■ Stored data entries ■
(* ===== verification/Tray.v ===== *)
(** The tray item and the desktop application behind it.

    [platform-linux/src/tray]: the identity, the menu and the closed set of
    actions ([model.rs]), the menu on the bus ([menu.rs]), the item
    ([item.rs]), the call that presents a window ([activate.rs]), publishing
    ([mod.rs]) and following the shell ([watcher.rs]); [activation.rs], which
    makes the application activatable in a running session, and
    [systemd_transition.rs].

    The bus and the programs on it answer each call given the calls made
    before it; nothing is assumed of them.  A spawned task is a pending entry
    of the state until it is run, and tasks run in any order. *)
From S2P Require Import Prelude External Utf8 NotifyBus MigrateFs Migration.

(** * [model.rs] *)

Definition DESKTOP_APP_ID : str := lit "io.github.yurisismotto.pliwee".
Definition DESKTOP_APP_OBJECT_PATH : str := lit "/io/github/yurisismotto/pliwee".
Definition ICON_NAME : str := DESKTOP_APP_ID.
Definition ITEM_ID : str := DESKTOP_APP_ID.
Definition ITEM_TITLE : str := lit "Pliwee".
Definition ITEM_CATEGORY : str := lit "ApplicationStatus".
Definition ITEM_STATUS : str := lit "Active".
Definition TOOLTIP_TITLE : str := lit "Pliwee".
Definition TOOLTIP_BODY : str := lit "One flow. Any device.".

Inductive TrayAction := TQuickPanel | TFiles | TSettings.
#[export] Instance TrayAction_eq_dec : EqDecision TrayAction.
Proof. solve_decision. Defined.

Definition TrayAction_ALL : list TrayAction := [TQuickPanel; TFiles; TSettings].

Definition gapplication_action (a : TrayAction) : str :=
  match a with TQuickPanel => lit "quick-panel" | TFiles => lit "transfers" | TSettings => lit "settings" end.

Definition primary_activation : TrayAction := TQuickPanel.

Definition MENU_ROOT_ID : Z := 0.

Record MenuEntry := { me_id : Z; me_label : str; me_action : TrayAction }.

Definition MENU : list MenuEntry := [
  {| me_id := 1; me_label := lit "Quick Panel"; me_action := TQuickPanel |};
  {| me_id := 2; me_label := lit "Files"; me_action := TFiles |};
  {| me_id := 3; me_label := lit "Settings"; me_action := TSettings |} ].

Definition entry_for_menu_id (id : Z) : option MenuEntry := find_b (fun e => (me_id e =? id)%Z) MENU.

Definition action_for_menu_id (id : Z) : option TrayAction :=
  me_action <$> find_b (fun e => (me_id e =? id)%Z) MENU.

Definition ACTIVATION_EVENT : str := lit "clicked".

Definition action_for_menu_event (id : Z) (event : str) : option TrayAction :=
  if negb (eqb event ACTIVATION_EVENT) then None else action_for_menu_id id.

(** * [activate.rs] *)

(** [char::is_ascii_graphic]. *)
Definition is_ascii_graphic (c : N) : bool := in_range 33 126 c.

Definition usable_token (token : str) : bool :=
  negb (eqb token []) && (str_len token <=? 512)
  && forallb (fun c => is_ascii_graphic c || (c =? 32) || (c =? 45) || (c =? 95)) token.

Definition describe_bus_error (e : ZError) : str :=
  match e with
  | MethodError name _ => name
  | NameTaken => lit "name taken"
  | InterfaceNotFound => lit "interface not found"
  | InputOutput _ => lit "i/o error"
  | Address _ => lit "no usable bus address"
  | _ => lit "bus error"
  end.

(** The values that are put on the bus. *)
Inductive Value := VStr (s : str) | VBool (b : bool).

(** The calls of the tray, each with its destination, path and interface where
    a proxy carries them. *)
Inductive TrayCall :=
| ActivateAction (dest path iface action : str) (parameter : list Value) (platform : gmap str Value)
| ServeAt (path : str)
| RequestName (name : str)
| SubscribeOwner (name : str)
| GetNameOwner (name : str)
| RegisterStatusNotifierItem (item : str).

Class TrayBus := {
  tb_session : result ZError unit;
  tb_proxy : list TrayCall -> str -> result ZError unit;
  tb_call : list TrayCall -> TrayCall -> result ZError unit
}.

Inductive ActivationError := ActivationFailed (why : str).

Definition APPLICATION_IFACE : str := lit "org.freedesktop.Application".

Definition platform_data (activation_token : option str) : gmap str Value :=
  match activation_token with
  | Some token => if usable_token token then <[lit "activation-token" := VStr token]> ∅ else ∅
  | None => ∅
  end.

Definition activation_call (action : TrayAction) (activation_token : option str) : TrayCall :=
  ActivateAction DESKTOP_APP_ID DESKTOP_APP_OBJECT_PATH APPLICATION_IFACE (gapplication_action action) []
    (platform_data activation_token).

Definition DbusActivator_activate `{!TrayBus} (action : TrayAction) (activation_token : option str) (log : list TrayCall)
    : result ActivationError unit * list TrayCall :=
  match tb_proxy log DESKTOP_APP_ID with
  | Err e => (Err (ActivationFailed (describe_bus_error e)), log)
  | Ok _ =>
      let call := activation_call action activation_token in
      (map_err (fun e => ActivationFailed (describe_bus_error e)) (tb_call log call), log ++ [call])
  end.

(** * [menu.rs] *)

Definition LAYOUT_REVISION : N := 1.

Definition root_properties : gmap str Value := <[lit "children-display" := VStr (lit "submenu")]> ∅.

Definition entry_properties (e : MenuEntry) : gmap str Value :=
  <[lit "visible" := VBool true]> (<[lit "enabled" := VBool true]> (<[lit "label" := VStr (me_label e)]> ∅)).

Definition filtered (props : gmap str Value) (wanted : list str) : gmap str Value :=
  match wanted with
  | [] => props
  | _ => filter (fun kv => existsb (fun w => eqb w kv.1) wanted = true) props
  end.

(** [LayoutItem]: a row, or the root with the rows below it. *)
Record LayoutRow := { lr_id : Z; lr_properties : gmap str Value }.
Record LayoutItem := { li_id : Z; li_properties : gmap str Value; li_children : list LayoutRow }.

Definition leaf_row (e : MenuEntry) (wanted : list str) : LayoutRow :=
  {| lr_id := me_id e; lr_properties := filtered (entry_properties e) wanted |}.

Definition leaf (e : MenuEntry) (wanted : list str) : LayoutItem :=
  {| li_id := me_id e; li_properties := filtered (entry_properties e) wanted; li_children := [] |}.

■ Prompt ■
Write the records out again. Keep every line exactly as it is.

■ Task output ■
(* ===== verification/Tray.v ===== *)
(** The tray item and the desktop application behind it.

    [platform-linux/src/tray]: the identity, the menu and the closed set of
    actions ([model.rs]), the menu on the bus ([menu.rs]), the item
    ([item.rs]), the call that presents a window ([activate.rs]), publishing
    ([mod.rs]) and following the shell ([watcher.rs]); [activation.rs], which
    makes the application activatable in a running session, and
    [systemd_transition.rs].

    The bus and the programs on it answer each call given the calls made
    before it; nothing is assumed of them.  A spawned task is a pending entry
    of the state until it is run, and tasks run in any order. *)
From S2P Require Import Prelude External Utf8 NotifyBus MigrateFs Migration.

(** * [model.rs] *)

Definition DESKTOP_APP_ID : str := lit "io.github.yurisismotto.pliwee".
Definition DESKTOP_APP_OBJECT_PATH : str := lit "/io/github/yurisismotto/pliwee".
Definition ICON_NAME : str := DESKTOP_APP_ID.
Definition ITEM_ID : str := DESKTOP_APP_ID.
Definition ITEM_TITLE : str := lit "Pliwee".
Definition ITEM_CATEGORY : str := lit "ApplicationStatus".
Definition ITEM_STATUS : str := lit "Active".
Definition TOOLTIP_TITLE : str := lit "Pliwee".
Definition TOOLTIP_BODY : str := lit "One flow. Any device.".

Inductive TrayAction := TQuickPanel | TFiles | TSettings.
#[export] Instance TrayAction_eq_dec : EqDecision TrayAction.
Proof. solve_decision. Defined.

Definition TrayAction_ALL : list TrayAction := [TQuickPanel; TFiles; TSettings].

Definition gapplication_action (a : TrayAction) : str :=
  match a with TQuickPanel => lit "quick-panel" | TFiles => lit "transfers" | TSettings => lit "settings" end.

Definition primary_activation : TrayAction := TQuickPanel.

Definition MENU_ROOT_ID : Z := 0.

Record MenuEntry := { me_id : Z; me_label : str; me_action : TrayAction }.

Definition MENU : list MenuEntry := [
  {| me_id := 1; me_label := lit "Quick Panel"; me_action := TQuickPanel |};
  {| me_id := 2; me_label := lit "Files"; me_action := TFiles |};
  {| me_id := 3; me_label := lit "Settings"; me_action := TSettings |} ].

Definition entry_for_menu_id (id : Z) : option MenuEntry := find_b (fun e => (me_id e =? id)%Z) MENU.

Definition action_for_menu_id (id : Z) : option TrayAction :=
  me_action <$> find_b (fun e => (me_id e =? id)%Z) MENU.

Definition ACTIVATION_EVENT : str := lit "clicked".

Definition action_for_menu_event (id : Z) (event : str) : option TrayAction :=
  if negb (eqb event ACTIVATION_EVENT) then None else action_for_menu_id id.

(** * [activate.rs] *)

(** [char::is_ascii_graphic]. *)
Definition is_ascii_graphic (c : N) : bool := in_range 33 126 c.

Definition usable_token (token : str) : bool :=
  negb (eqb token []) && (str_len token <=? 512)
  && forallb (fun c => is_ascii_graphic c || (c =? 32) || (c =? 45) || (c =? 95)) token.

Definition describe_bus_error (e : ZError) : str :=
  match e with
  | MethodError name _ => name
  | NameTaken => lit "name taken"
  | InterfaceNotFound => lit "interface not found"
  | InputOutput _ => lit "i/o error"
  | Address _ => lit "no usable bus address"
  | _ => lit "bus error"
  end.

(** The values that are put on the bus. *)
Inductive Value := VStr (s : str) | VBool (b : bool).

(** The calls of the tray, each with its destination, path and interface where
    a proxy carries them. *)
Inductive TrayCall :=
| ActivateAction (dest path iface action : str) (parameter : list Value) (platform : gmap str Value)
| ServeAt (path : str)
| RequestName (name : str)
| SubscribeOwner (name : str)
| GetNameOwner (name : str)
| RegisterStatusNotifierItem (item : str).

Class TrayBus := {
  tb_session : result ZError unit;
  tb_proxy : list TrayCall -> str -> result ZError unit;
  tb_call : list TrayCall -> TrayCall -> result ZError unit
}.

Inductive ActivationError := ActivationFailed (why : str).

Definition APPLICATION_IFACE : str := lit "org.freedesktop.Application".

Definition platform_data (activation_token : option str) : gmap str Value :=
  match activation_token with
  | Some token => if usable_token token then <[lit "activation-token" := VStr token]> ∅ else ∅
  | None => ∅
  end.

Definition activation_call (action : TrayAction) (activation_token : option str) : TrayCall :=
  ActivateAction DESKTOP_APP_ID DESKTOP_APP_OBJECT_PATH APPLICATION_IFACE (gapplication_action action) []
    (platform_data activation_token).

Definition DbusActivator_activate `{!TrayBus} (action : TrayAction) (activation_token : option str) (log : list TrayCall)
    : result ActivationError unit * list TrayCall :=
  match tb_proxy log DESKTOP_APP_ID with
  | Err e => (Err (ActivationFailed (describe_bus_error e)), log)
  | Ok _ =>
      let call := activation_call action activation_token in
      (map_err (fun e => ActivationFailed (describe_bus_error e)) (tb_call log call), log ++ [call])
  end.

(** * [menu.rs] *)

Definition LAYOUT_REVISION : N := 1.

Definition root_properties : gmap str Value := <[lit "children-display" := VStr (lit "submenu")]> ∅.

Definition entry_properties (e : MenuEntry) : gmap str Value :=
  <[lit "visible" := VBool true]> (<[lit "enabled" := VBool true]> (<[lit "label" := VStr (me_label e)]> ∅)).

Definition filtered (props : gmap str Value) (wanted : list str) : gmap str Value :=
  match wanted with
  | [] => props
  | _ => filter (fun kv => existsb (fun w => eqb w kv.1) wanted = true) props
  end.

(** [LayoutItem]: a row, or the root with the rows below it. *)
Record LayoutRow := { lr_id : Z; lr_properties : gmap str Value }.
Record LayoutItem := { li_id : Z; li_properties : gmap str Value; li_children : list LayoutRow }.

Definition leaf_row (e : MenuEntry) (wanted : list str) : LayoutRow :=
  {| lr_id := me_id e; lr_properties := filtered (entry_properties e) wanted |}.

Definition leaf (e : MenuEntry) (wanted : list str) : LayoutItem :=
  {| li_id := me_id e; li_properties := filtered (entry_properties e) wanted; li_children := [] |}.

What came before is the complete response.